Esto explica la creciente manipulación del hombre como un
objeto, la cosificación de la persona, lo que no sólo ha derivado en el trato y
abuso de unos hombres sobre otros como no se ha visto nunca antes, sino incluso
en la consideración del mismo cuerpo de cada sujeto como una cosa o simple
materia, un mero instrumento subpersonal para lograr unos fines o inducir
satisfacciones deseadas por la parte consciente o volitiva del sujeto, no como parte
del propio yo, rompiéndose así la unidad sustancial entre cuerpo y espíritu.
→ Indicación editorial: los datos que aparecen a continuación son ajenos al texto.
(* ===== verification/Loading.v ===== *)
(** * Loading the databases

    cda-main/src/mdd.rs: from the files of the diagnostic database to the
    descriptions of the ECUs by name.  Of several files for one ECU one is kept,
    and ECUs that share a target are marked as duplicates of each other.  A
    file is a directory and a name in it, as in MddFile.v. *)

From stdpp Require Import strings gmap.
From S2P Require Import Prelude Errors Text Ieee754 Json FileSystem MddFile ComParams EcuDescription.
From stdpp Require Import list.

Local Open Scope Z_scope.
Set Warnings "-register-all".

(** ** Several files of one ECU *)

Record EcuMetadata : Type := { mdd_path : string * string; valid : bool }.
Abbreviation LoadedEcuMap := (gmap string (EcuDescription * EcuMetadata)).

(** [String]s compare by their bytes. *)
Definition newer (a b : EcuDescription) : bool := String.ltb (revision b) (revision a).

Definition insert_or_update_ecu (ecu_name : string) (ecu_manager : EcuDescription) (ecu_metadata : EcuMetadata)
    (loaded_ecus : LoadedEcuMap) : LoadedEcuMap :=
  match loaded_ecus !! ecu_name with
  | Some (existing_ecu, existing_meta) =>
      if negb (logical_address_eq ecu_manager existing_ecu) then
        <[ecu_name := (existing_ecu, {| mdd_path := mdd_path existing_meta; valid := false |})]> loaded_ecus
      else if newer ecu_manager existing_ecu then <[ecu_name := (ecu_manager, ecu_metadata)]> loaded_ecus
      else loaded_ecus
  | None => <[ecu_name := (ecu_manager, ecu_metadata)]> loaded_ecus
  end.

(** ** Duplicates *)

Inductive DuplicateTargetKey : Type := Doip (gateway logical : Z) | Can (ids : CanIds).

#[export] Instance DuplicateTargetKey_eq_dec : EqDecision DuplicateTargetKey.
Proof. solve_decision. Defined.

Definition CanId_code (i : CanId) : Z + Z := match i with Standard z => inl z | Extended z => inr z end.
Definition CanId_decode (c : Z + Z) : CanId := match c with inl z => Standard z | inr z => Extended z end.

#[export] Instance CanId_countable : Countable CanId.
Proof. apply (inj_countable' CanId_code CanId_decode). by intros []. Defined.

#[export] Instance DuplicateTargetKey_countable : Countable DuplicateTargetKey.
Proof.
  apply (inj_countable'
    (fun k => match k with Doip g l => inl (g, l) | Can i => inr (can_request i, can_response i) end)
    (fun c => match c with inl (g, l) => Doip g l | inr (q, s) => Can {| can_request := q; can_response := s |} end)).
  by intros [|[]].
Defined.

Abbreviation DatabaseMap := (gmap string EcuDescription).

Definition target_key (db : EcuDescription) : option DuplicateTargetKey :=
  if doip_addresses_resolved db then Some (Doip (gateway_address db) (logical_address db))
  else Can <$> can_ids db.

Definition add_target (m : gmap DuplicateTargetKey (list string)) (ecu : string * EcuDescription)
    : gmap DuplicateTargetKey (list string) :=
  match target_key ecu.2 with
  | Some key => <[key := default [] (m !! key) ++ [ecu.1]]> m
  | None => m
  end.

Definition mark_group (databases : DatabaseMap) (ecu_names : list string) : DatabaseMap :=
  if (length ecu_names <=? 1)%nat then databases
  else foldl (fun databases ecu_name =>
         alter (set_duplicating_ecu_names (list_to_set (filter (fun name => name <> ecu_name) ecu_names))) ecu_name databases)
       databases ecu_names.

Definition mark_duplicate_ecus_by_address (databases : DatabaseMap) : DatabaseMap :=
  foldl mark_group databases (map_to_list (foldl add_target ∅ (map_to_list databases))).*2.

(** ** One file *)

Inductive MddLoadingError : Type := LoadFailed | DecompressFailed.

(** A panic of the loader takes the program with it. *)
Inductive load_failure : Type := Loading (e : MddLoadingError) | Crashed.

Record EcuConfig (O : Type) : Type := {
  ecu_com_params : option O;
  ecu_ignore_protocol : option bool;
  ecu_protocol_name : option string
}.
Arguments ecu_com_params {O}. Arguments ecu_ignore_protocol {O}. Arguments ecu_protocol_name {O}.

(** The part of [Configuration] the loader reads. *)
Record Configuration (O : Type) : Type := {
  cfg_com_params : ComParams;
  cfg_ignore_protocol : bool;
  cfg_can_naming : CanNaming;
  cfg_ignore_invalid_mdd : bool;
  cfg_mdd_decompress : bool;
  cfg_strict_ecu_config : bool;
  cfg_description_database : string;
  cfg_protocol_name : string;
  cfg_ecu : list (string * EcuConfig O)
}.
Arguments cfg_com_params {O}. Arguments cfg_ignore_protocol {O}. Arguments cfg_can_naming {O}.
Arguments cfg_ignore_invalid_mdd {O}. Arguments cfg_mdd_decompress {O}. Arguments cfg_strict_ecu_config {O}.
Arguments cfg_description_database {O}. Arguments cfg_protocol_name {O}. Arguments cfg_ecu {O}.

Definition PROTO_LOAD_CONFIG : list ProtoLoadConfig :=
  [{| load_type := DiagnosticDescription; load_data := true; load_name := None |};
   {| load_type := CodeFile; load_data := false; load_name := None |};
   {| load_type := CodeFilePartial; load_data := false; load_name := None |};
   {| load_type := EmbeddedFile; load_data := false; load_name := None |}].

Definition database_payload (proto_data : gmap ChunkType (list Chunk)) : option (list Z) :=
  (proto_data !! DiagnosticDescription ≫= last) ≫= payload.

Definition extract_file_chunks (proto_data : gmap ChunkType (list Chunk)) : list Chunk :=
  concat (omap (fun t => proto_data !! t) [CodeFile; CodeFilePartial; EmbeddedFile]) ++
  concat (map_to_list (delete CodeFile (delete CodeFilePartial (delete EmbeddedFile proto_data)))).*2.

Section load.
(** prost, xz2, sha2, figment, the generated reader of databases, and
    [str::to_lowercase]. *)
Context {ext : Externals} {serde : SerdeJson} (text_to_lowercase : str -> str) (to_lowercase : string -> string).
Context (decode : list Z -> option MddFile) (encode : MddFile -> option (list Z)).
Context (lzma : list Z -> option (list Z)) (sha512 : list Z -> list Z).
Context {O : Type} (merge : ComParams -> O -> option ComParams) (read_ecudata : list Z -> option EcuData).
(** [prepare_variant_detection], kept aside. *)
Context {V : Type} (prepare_variant_detection : EcuData -> dresult V).

Definition resolve_com_params (global : ComParams) (ecu_overrides : option O) : option ComParams :=
  match ecu_overrides with None => Some global | Some overrides => merge global overrides end.

Definition build_diagnostic_database (proto_data : gmap ChunkType (list Chunk)) (config : Configuration O)
    (per_ecu_cfg : option (EcuConfig O)) : option DiagnosticDatabase :=
  payload ← database_payload proto_data;
  data ← read_ecudata payload;
  result_ok (checked_database
    {| ignore_protocol := default (cfg_ignore_protocol config) (c ← per_ecu_cfg; ecu_ignore_protocol c);
       db_ecu_data := Some data |}).

(** [None] when the file is no description of an ECU. *)
Definition load_ecu_from_file (ecu_name : string) (proto_data : gmap ChunkType (list Chunk)) (config : Configuration O)
    (per_ecu_cfg : option (EcuConfig O)) : result load_failure (EcuDescription * list Chunk) :=
  let given {A} (o : option A) : result load_failure A := ok_or o (Loading LoadFailed) in
  db ← given (build_diagnostic_database proto_data config per_ecu_cfg);
  effective_com_params ← given (resolve_com_params (cfg_com_params config) (c ← per_ecu_cfg; ecu_com_params c));
  let protocol := default (cfg_protocol_name config) (c ← per_ecu_cfg; ecu_protocol_name c) in
  let ecu_type := if String.eqb (cfg_description_database config) ecu_name then FunctionalDescription else Ecu in
  let variant_detection := d ← ecu_data db; prepare_variant_detection d in
  match EcuManager_new text_to_lowercase variant_detection ecu_type db (cfg_can_naming config) protocol effective_com_params with
  | Ok manager => Ok (manager, extract_file_chunks (delete DiagnosticDescription proto_data))
  | Err (Failed _) => Err (Loading LoadFailed)
  | Err _ => Err Crashed
  end.

Abbreviation load_proto_data := (load_proto_data decode lzma to_lowercase).
Abbreviation update_mdd_uncompressed := (update_mdd_uncompressed decode encode lzma sha512 to_lowercase).

(** The name of the file's ECU, its description and the files in it. *)
Definition load_single_mdd (path : string * string) (config : Configuration O) (ecu_config_map : gmap string (EcuConfig O))
    : io (result load_failure (string * EcuDescription * list Chunk)) :=
  decompressed ← (if cfg_mdd_decompress config then update_mdd_uncompressed path.1 path.2 else mret (Ok false));
  match (decompressed : mresult bool) with
  | Err _ => mret (Err (Loading DecompressFailed))
  | Ok _ =>
      loaded ← query (fun s => load_proto_data (get_file s path.1 path.2) PROTO_LOAD_CONFIG);
      mret (match (loaded : mresult (string * gmap ChunkType (list Chunk))) with
            | Err _ => Err (Loading LoadFailed)
            | Ok (ecu_name, proto_data) =>
                '(manager, files) ← load_ecu_from_file ecu_name proto_data config (ecu_config_map !! to_lowercase ecu_name);
                Ok (ecu_name, manager, files)
            end)
  end.

(** ** All files *)

(** A file manager is the file it serves and its chunks. *)
Abbreviation FileManagerMap := (gmap string ((string * string) * list Chunk)).

Fixpoint load_each (mdd_paths : list (string * string)) (config : Configuration O) (ecu_config_map : gmap string (EcuConfig O))
    (loaded_ecus : LoadedEcuMap) (file_managers : FileManagerMap) : io (result load_failure (LoadedEcuMap * FileManagerMap)) :=
  match mdd_paths with
  | [] => mret (Ok (loaded_ecus, file_managers))
  | path :: mdd_paths =>
      loaded ← load_single_mdd path config ecu_config_map;
      match (loaded : result load_failure (string * EcuDescription * list Chunk)) with
      | Ok (ecu_name, ecu_manager, files) =>
          load_each mdd_paths config ecu_config_map
            (insert_or_update_ecu ecu_name ecu_manager {| mdd_path := path; valid := true |} loaded_ecus)
            (<[ecu_name := (path, files)]> file_managers)
      | Err (Loading e) =>
          if cfg_ignore_invalid_mdd config then load_each mdd_paths config ecu_config_map loaded_ecus file_managers
          else mret (Err (Loading e))
      | Err Crashed => mret (Err Crashed)
      end
  end.

(** Collecting under names in lower case; of several that agree the last one
    in the order of the source's map stays. *)
Definition under_lowercase {A} (l : list (string * A)) : gmap string A :=
  collect ((fun kv => (to_lowercase kv.1, kv.2)) <$> l).

Definition valid_databases (loaded_ecus : LoadedEcuMap) : DatabaseMap :=
  under_lowercase ((fun kv => (kv.1, kv.2.1)) <$> filter (fun kv => valid kv.2.2 = true) (map_to_list loaded_ecus)).

Definition served_files (databases : DatabaseMap) (file_managers : FileManagerMap) : FileManagerMap :=
  under_lowercase (filter (fun kv => is_Some (databases !! to_lowercase kv.1)) (map_to_list file_managers)).

(** Whether every ECU of the configuration is loaded, where that is asked for. *)
Definition handle_ecu_config_keys (ecu_config_map : gmap string (EcuConfig O)) (databases : DatabaseMap) (strict : bool) : bool :=
  negb strict || forallb (fun kv => bool_decide (is_Some (databases !! kv.1))) (map_to_list ecu_config_map).

Inductive AppError : Type := DataError | ConfigurationError | Panic.

Definition load_databases (config : Configuration O) (mdd_paths : list (string * string))
    : io (result AppError (DatabaseMap * FileManagerMap)) :=
  let ecu_config_map := under_lowercase (cfg_ecu config) in
  loaded ← load_each mdd_paths config ecu_config_map ∅ ∅;
  mret (match (loaded : result load_failure (LoadedEcuMap * FileManagerMap)) with
        | Err (Loading _) => Err DataError
        | Err Crashed => Err Panic
        | Ok (loaded_ecus, file_managers) =>
            let databases := mark_duplicate_ecus_by_address (valid_databases loaded_ecus) in
            if handle_ecu_config_keys ecu_config_map databases (cfg_strict_ecu_config config)
            then Ok (databases, served_files databases file_managers) else Err ConfigurationError
        end).
End load.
Esto
explica la degradación que hoy sufre el cuerpo prácticamente a todo nivel, lo
que se vincula, por ejemplo, con la revolución sexual o la manipulación de
embriones.
Diversos problemas del no Cognitivismo Etico
Puesto que los valores son una realidad no fáctica y extraña
para la metodología racionalista, ello explica al menos en parte el tozudo empeño
de los dos últimos siglos por demostrar su irracionalidad y la defensa a
ultranza del no cognitivismo ético. Los valores quedarían así relegados al
campo de los meros sentimientos o pareceres subjetivos y cambiantes de cada
cual, con lo que la noción de ley natural resulta absolutamente extraña e
incompatible con estas premisas.
De este modo, tanto por el afán de dominio y poder del
racionalismo, como por ser imposible desde esta perspectiva saber quién tiene
razón en materias éticas, acabó considerándose que el sujeto posee una total autonomía
moral: nadie mejor que él sería el encargado de determinar qué es bueno o malo
según sus circunstancias. Esto, unido al desarrollo de diversas ideologías,
como el liberalismo, explica que hoy tienda a criticarse duramente cualquier
intento por demostrar la existencia de una regla de conducta objetiva y
universal –una ley natural–, o si se prefiere, que se considere ilegítimo que
el sujeto deba obedecer a una pauta moral heterónoma.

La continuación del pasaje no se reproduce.